▸ **What the task asks**
Copy out all of the records, exactly as they appear.

▸ **Records for the task**
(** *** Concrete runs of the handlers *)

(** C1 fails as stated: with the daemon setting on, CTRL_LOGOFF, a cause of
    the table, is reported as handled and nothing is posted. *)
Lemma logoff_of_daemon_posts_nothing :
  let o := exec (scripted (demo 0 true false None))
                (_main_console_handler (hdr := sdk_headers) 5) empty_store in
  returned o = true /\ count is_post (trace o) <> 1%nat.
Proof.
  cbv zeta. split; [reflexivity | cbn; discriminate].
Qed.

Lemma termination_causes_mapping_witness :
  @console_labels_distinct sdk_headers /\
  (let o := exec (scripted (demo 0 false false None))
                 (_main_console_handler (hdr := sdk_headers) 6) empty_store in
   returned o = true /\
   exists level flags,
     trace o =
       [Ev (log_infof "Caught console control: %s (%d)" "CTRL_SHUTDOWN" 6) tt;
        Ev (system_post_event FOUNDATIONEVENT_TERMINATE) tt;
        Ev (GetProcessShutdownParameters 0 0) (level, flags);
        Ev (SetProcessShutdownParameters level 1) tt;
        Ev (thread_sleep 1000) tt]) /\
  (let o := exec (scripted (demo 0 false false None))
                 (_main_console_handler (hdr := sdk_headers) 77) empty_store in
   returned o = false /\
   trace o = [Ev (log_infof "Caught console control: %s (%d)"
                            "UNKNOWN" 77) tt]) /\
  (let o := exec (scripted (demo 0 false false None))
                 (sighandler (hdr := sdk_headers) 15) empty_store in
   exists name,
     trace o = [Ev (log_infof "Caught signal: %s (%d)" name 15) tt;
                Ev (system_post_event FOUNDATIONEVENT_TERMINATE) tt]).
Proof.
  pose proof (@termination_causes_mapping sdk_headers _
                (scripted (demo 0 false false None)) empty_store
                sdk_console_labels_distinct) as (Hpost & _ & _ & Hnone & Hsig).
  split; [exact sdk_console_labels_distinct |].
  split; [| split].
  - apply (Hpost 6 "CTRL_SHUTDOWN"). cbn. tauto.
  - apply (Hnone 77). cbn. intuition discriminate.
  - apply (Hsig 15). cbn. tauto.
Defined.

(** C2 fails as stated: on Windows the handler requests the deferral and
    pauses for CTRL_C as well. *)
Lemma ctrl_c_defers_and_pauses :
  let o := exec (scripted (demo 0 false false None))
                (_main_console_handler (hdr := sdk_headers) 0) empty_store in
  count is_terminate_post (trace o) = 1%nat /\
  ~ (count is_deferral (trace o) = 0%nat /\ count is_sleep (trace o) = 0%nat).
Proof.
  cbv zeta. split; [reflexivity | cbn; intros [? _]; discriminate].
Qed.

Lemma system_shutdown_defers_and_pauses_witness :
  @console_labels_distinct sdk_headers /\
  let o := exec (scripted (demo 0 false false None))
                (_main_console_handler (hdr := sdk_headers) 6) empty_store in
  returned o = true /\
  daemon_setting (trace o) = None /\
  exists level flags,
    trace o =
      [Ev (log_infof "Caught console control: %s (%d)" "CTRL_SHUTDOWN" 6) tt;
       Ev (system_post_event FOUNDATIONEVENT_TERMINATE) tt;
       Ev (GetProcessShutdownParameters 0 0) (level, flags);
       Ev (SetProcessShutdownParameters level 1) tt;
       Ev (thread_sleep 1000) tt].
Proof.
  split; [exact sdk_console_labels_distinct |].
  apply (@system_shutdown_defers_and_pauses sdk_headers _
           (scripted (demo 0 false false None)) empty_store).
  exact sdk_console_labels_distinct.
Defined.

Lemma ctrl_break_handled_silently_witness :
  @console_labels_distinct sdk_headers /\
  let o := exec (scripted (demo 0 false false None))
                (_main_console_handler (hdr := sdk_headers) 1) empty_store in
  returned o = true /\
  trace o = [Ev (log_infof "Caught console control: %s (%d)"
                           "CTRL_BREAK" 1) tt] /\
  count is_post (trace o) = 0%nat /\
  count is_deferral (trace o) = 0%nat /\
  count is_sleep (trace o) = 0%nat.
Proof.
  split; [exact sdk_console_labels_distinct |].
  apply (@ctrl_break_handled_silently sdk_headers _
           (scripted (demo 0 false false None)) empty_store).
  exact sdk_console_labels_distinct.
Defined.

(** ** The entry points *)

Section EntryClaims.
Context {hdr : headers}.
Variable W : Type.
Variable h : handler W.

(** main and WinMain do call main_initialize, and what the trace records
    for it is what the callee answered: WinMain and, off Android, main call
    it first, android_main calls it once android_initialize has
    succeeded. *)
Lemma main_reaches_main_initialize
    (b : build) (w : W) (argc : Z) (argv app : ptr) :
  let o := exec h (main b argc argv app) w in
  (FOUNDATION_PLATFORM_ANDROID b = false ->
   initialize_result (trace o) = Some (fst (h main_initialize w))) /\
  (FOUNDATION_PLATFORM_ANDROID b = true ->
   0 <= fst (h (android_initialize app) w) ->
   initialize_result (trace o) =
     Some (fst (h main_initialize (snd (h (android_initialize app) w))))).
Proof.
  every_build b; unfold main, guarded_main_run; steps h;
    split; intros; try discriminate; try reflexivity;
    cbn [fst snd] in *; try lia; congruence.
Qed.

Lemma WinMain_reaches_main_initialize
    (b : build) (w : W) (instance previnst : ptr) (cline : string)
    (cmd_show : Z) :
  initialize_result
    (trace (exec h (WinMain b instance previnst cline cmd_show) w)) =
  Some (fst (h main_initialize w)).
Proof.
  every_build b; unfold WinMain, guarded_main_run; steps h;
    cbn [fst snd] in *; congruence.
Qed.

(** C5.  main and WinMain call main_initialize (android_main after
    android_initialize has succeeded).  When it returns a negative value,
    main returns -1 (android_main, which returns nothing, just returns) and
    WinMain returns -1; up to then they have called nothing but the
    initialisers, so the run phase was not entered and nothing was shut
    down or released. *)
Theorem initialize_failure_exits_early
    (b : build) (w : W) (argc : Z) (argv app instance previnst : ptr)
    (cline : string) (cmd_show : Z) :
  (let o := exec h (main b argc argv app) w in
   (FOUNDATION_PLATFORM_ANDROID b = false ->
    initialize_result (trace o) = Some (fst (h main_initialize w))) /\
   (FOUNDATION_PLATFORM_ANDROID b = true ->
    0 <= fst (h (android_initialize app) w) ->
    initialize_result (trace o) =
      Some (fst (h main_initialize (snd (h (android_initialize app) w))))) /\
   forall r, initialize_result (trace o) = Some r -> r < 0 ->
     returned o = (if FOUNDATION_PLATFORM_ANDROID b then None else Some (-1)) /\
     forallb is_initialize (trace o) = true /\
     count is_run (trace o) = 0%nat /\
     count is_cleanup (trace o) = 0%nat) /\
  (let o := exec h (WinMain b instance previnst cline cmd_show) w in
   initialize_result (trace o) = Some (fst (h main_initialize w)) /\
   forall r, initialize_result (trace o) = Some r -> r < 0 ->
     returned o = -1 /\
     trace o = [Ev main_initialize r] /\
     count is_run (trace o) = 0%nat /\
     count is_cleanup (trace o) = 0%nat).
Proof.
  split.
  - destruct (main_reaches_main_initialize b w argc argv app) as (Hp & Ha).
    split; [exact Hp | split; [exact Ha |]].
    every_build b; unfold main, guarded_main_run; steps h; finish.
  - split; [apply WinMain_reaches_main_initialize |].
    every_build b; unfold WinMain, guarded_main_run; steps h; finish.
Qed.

▸ **Answer area**
(** *** Concrete runs of the handlers *)

(** C1 fails as stated: with the daemon setting on, CTRL_LOGOFF, a cause of
    the table, is reported as handled and nothing is posted. *)
Lemma logoff_of_daemon_posts_nothing :
  let o := exec (scripted (demo 0 true false None))
                (_main_console_handler (hdr := sdk_headers) 5) empty_store in
  returned o = true /\ count is_post (trace o) <> 1%nat.
Proof.
  cbv zeta. split; [reflexivity | cbn; discriminate].
Qed.

Lemma termination_causes_mapping_witness :
  @console_labels_distinct sdk_headers /\
  (let o := exec (scripted (demo 0 false false None))
                 (_main_console_handler (hdr := sdk_headers) 6) empty_store in
   returned o = true /\
   exists level flags,
     trace o =
       [Ev (log_infof "Caught console control: %s (%d)" "CTRL_SHUTDOWN" 6) tt;
        Ev (system_post_event FOUNDATIONEVENT_TERMINATE) tt;
        Ev (GetProcessShutdownParameters 0 0) (level, flags);
        Ev (SetProcessShutdownParameters level 1) tt;
        Ev (thread_sleep 1000) tt]) /\
  (let o := exec (scripted (demo 0 false false None))
                 (_main_console_handler (hdr := sdk_headers) 77) empty_store in
   returned o = false /\
   trace o = [Ev (log_infof "Caught console control: %s (%d)"
                            "UNKNOWN" 77) tt]) /\
  (let o := exec (scripted (demo 0 false false None))
                 (sighandler (hdr := sdk_headers) 15) empty_store in
   exists name,
     trace o = [Ev (log_infof "Caught signal: %s (%d)" name 15) tt;
                Ev (system_post_event FOUNDATIONEVENT_TERMINATE) tt]).
Proof.
  pose proof (@termination_causes_mapping sdk_headers _
                (scripted (demo 0 false false None)) empty_store
                sdk_console_labels_distinct) as (Hpost & _ & _ & Hnone & Hsig).
  split; [exact sdk_console_labels_distinct |].
  split; [| split].
  - apply (Hpost 6 "CTRL_SHUTDOWN"). cbn. tauto.
  - apply (Hnone 77). cbn. intuition discriminate.
  - apply (Hsig 15). cbn. tauto.
Defined.

(** C2 fails as stated: on Windows the handler requests the deferral and
    pauses for CTRL_C as well. *)
Lemma ctrl_c_defers_and_pauses :
  let o := exec (scripted (demo 0 false false None))
                (_main_console_handler (hdr := sdk_headers) 0) empty_store in
  count is_terminate_post (trace o) = 1%nat /\
  ~ (count is_deferral (trace o) = 0%nat /\ count is_sleep (trace o) = 0%nat).
Proof.
  cbv zeta. split; [reflexivity | cbn; intros [? _]; discriminate].
Qed.

Lemma system_shutdown_defers_and_pauses_witness :
  @console_labels_distinct sdk_headers /\
  let o := exec (scripted (demo 0 false false None))
                (_main_console_handler (hdr := sdk_headers) 6) empty_store in
  returned o = true /\
  daemon_setting (trace o) = None /\
  exists level flags,
    trace o =
      [Ev (log_infof "Caught console control: %s (%d)" "CTRL_SHUTDOWN" 6) tt;
       Ev (system_post_event FOUNDATIONEVENT_TERMINATE) tt;
       Ev (GetProcessShutdownParameters 0 0) (level, flags);
       Ev (SetProcessShutdownParameters level 1) tt;
       Ev (thread_sleep 1000) tt].
Proof.
  split; [exact sdk_console_labels_distinct |].
  apply (@system_shutdown_defers_and_pauses sdk_headers _
           (scripted (demo 0 false false None)) empty_store).
  exact sdk_console_labels_distinct.
Defined.

Lemma ctrl_break_handled_silently_witness :
  @console_labels_distinct sdk_headers /\
  let o := exec (scripted (demo 0 false false None))
                (_main_console_handler (hdr := sdk_headers) 1) empty_store in
  returned o = true /\
  trace o = [Ev (log_infof "Caught console control: %s (%d)"
                           "CTRL_BREAK" 1) tt] /\
  count is_post (trace o) = 0%nat /\
  count is_deferral (trace o) = 0%nat /\
  count is_sleep (trace o) = 0%nat.
Proof.
  split; [exact sdk_console_labels_distinct |].
  apply (@ctrl_break_handled_silently sdk_headers _
           (scripted (demo 0 false false None)) empty_store).
  exact sdk_console_labels_distinct.
Defined.

(** ** The entry points *)

Section EntryClaims.
Context {hdr : headers}.
Variable W : Type.
Variable h : handler W.

(** main and WinMain do call main_initialize, and what the trace records
    for it is what the callee answered: WinMain and, off Android, main call
    it first, android_main calls it once android_initialize has
    succeeded. *)
Lemma main_reaches_main_initialize
    (b : build) (w : W) (argc : Z) (argv app : ptr) :
  let o := exec h (main b argc argv app) w in
  (FOUNDATION_PLATFORM_ANDROID b = false ->
   initialize_result (trace o) = Some (fst (h main_initialize w))) /\
  (FOUNDATION_PLATFORM_ANDROID b = true ->
   0 <= fst (h (android_initialize app) w) ->
   initialize_result (trace o) =
     Some (fst (h main_initialize (snd (h (android_initialize app) w))))).
Proof.
  every_build b; unfold main, guarded_main_run; steps h;
    split; intros; try discriminate; try reflexivity;
    cbn [fst snd] in *; try lia; congruence.
Qed.

Lemma WinMain_reaches_main_initialize
    (b : build) (w : W) (instance previnst : ptr) (cline : string)
    (cmd_show : Z) :
  initialize_result
    (trace (exec h (WinMain b instance previnst cline cmd_show) w)) =
  Some (fst (h main_initialize w)).
Proof.
  every_build b; unfold WinMain, guarded_main_run; steps h;
    cbn [fst snd] in *; congruence.
Qed.

(** C5.  main and WinMain call main_initialize (android_main after
    android_initialize has succeeded).  When it returns a negative value,
    main returns -1 (android_main, which returns nothing, just returns) and
    WinMain returns -1; up to then they have called nothing but the
    initialisers, so the run phase was not entered and nothing was shut
    down or released. *)
Theorem initialize_failure_exits_early
    (b : build) (w : W) (argc : Z) (argv app instance previnst : ptr)
    (cline : string) (cmd_show : Z) :
  (let o := exec h (main b argc argv app) w in
   (FOUNDATION_PLATFORM_ANDROID b = false ->
    initialize_result (trace o) = Some (fst (h main_initialize w))) /\
   (FOUNDATION_PLATFORM_ANDROID b = true ->
    0 <= fst (h (android_initialize app) w) ->
    initialize_result (trace o) =
      Some (fst (h main_initialize (snd (h (android_initialize app) w))))) /\
   forall r, initialize_result (trace o) = Some r -> r < 0 ->
     returned o = (if FOUNDATION_PLATFORM_ANDROID b then None else Some (-1)) /\
     forallb is_initialize (trace o) = true /\
     count is_run (trace o) = 0%nat /\
     count is_cleanup (trace o) = 0%nat) /\
  (let o := exec h (WinMain b instance previnst cline cmd_show) w in
   initialize_result (trace o) = Some (fst (h main_initialize w)) /\
   forall r, initialize_result (trace o) = Some r -> r < 0 ->
     returned o = -1 /\
     trace o = [Ev main_initialize r] /\
     count is_run (trace o) = 0%nat /\
     count is_cleanup (trace o) = 0%nat).
Proof.
  split.
  - destruct (main_reaches_main_initialize b w argc argv app) as (Hp & Ha).
    split; [exact Hp | split; [exact Ha |]].
    every_build b; unfold main, guarded_main_run; steps h; finish.
  - split; [apply WinMain_reaches_main_initialize |].
    every_build b; unfold WinMain, guarded_main_run; steps h; finish.
Qed.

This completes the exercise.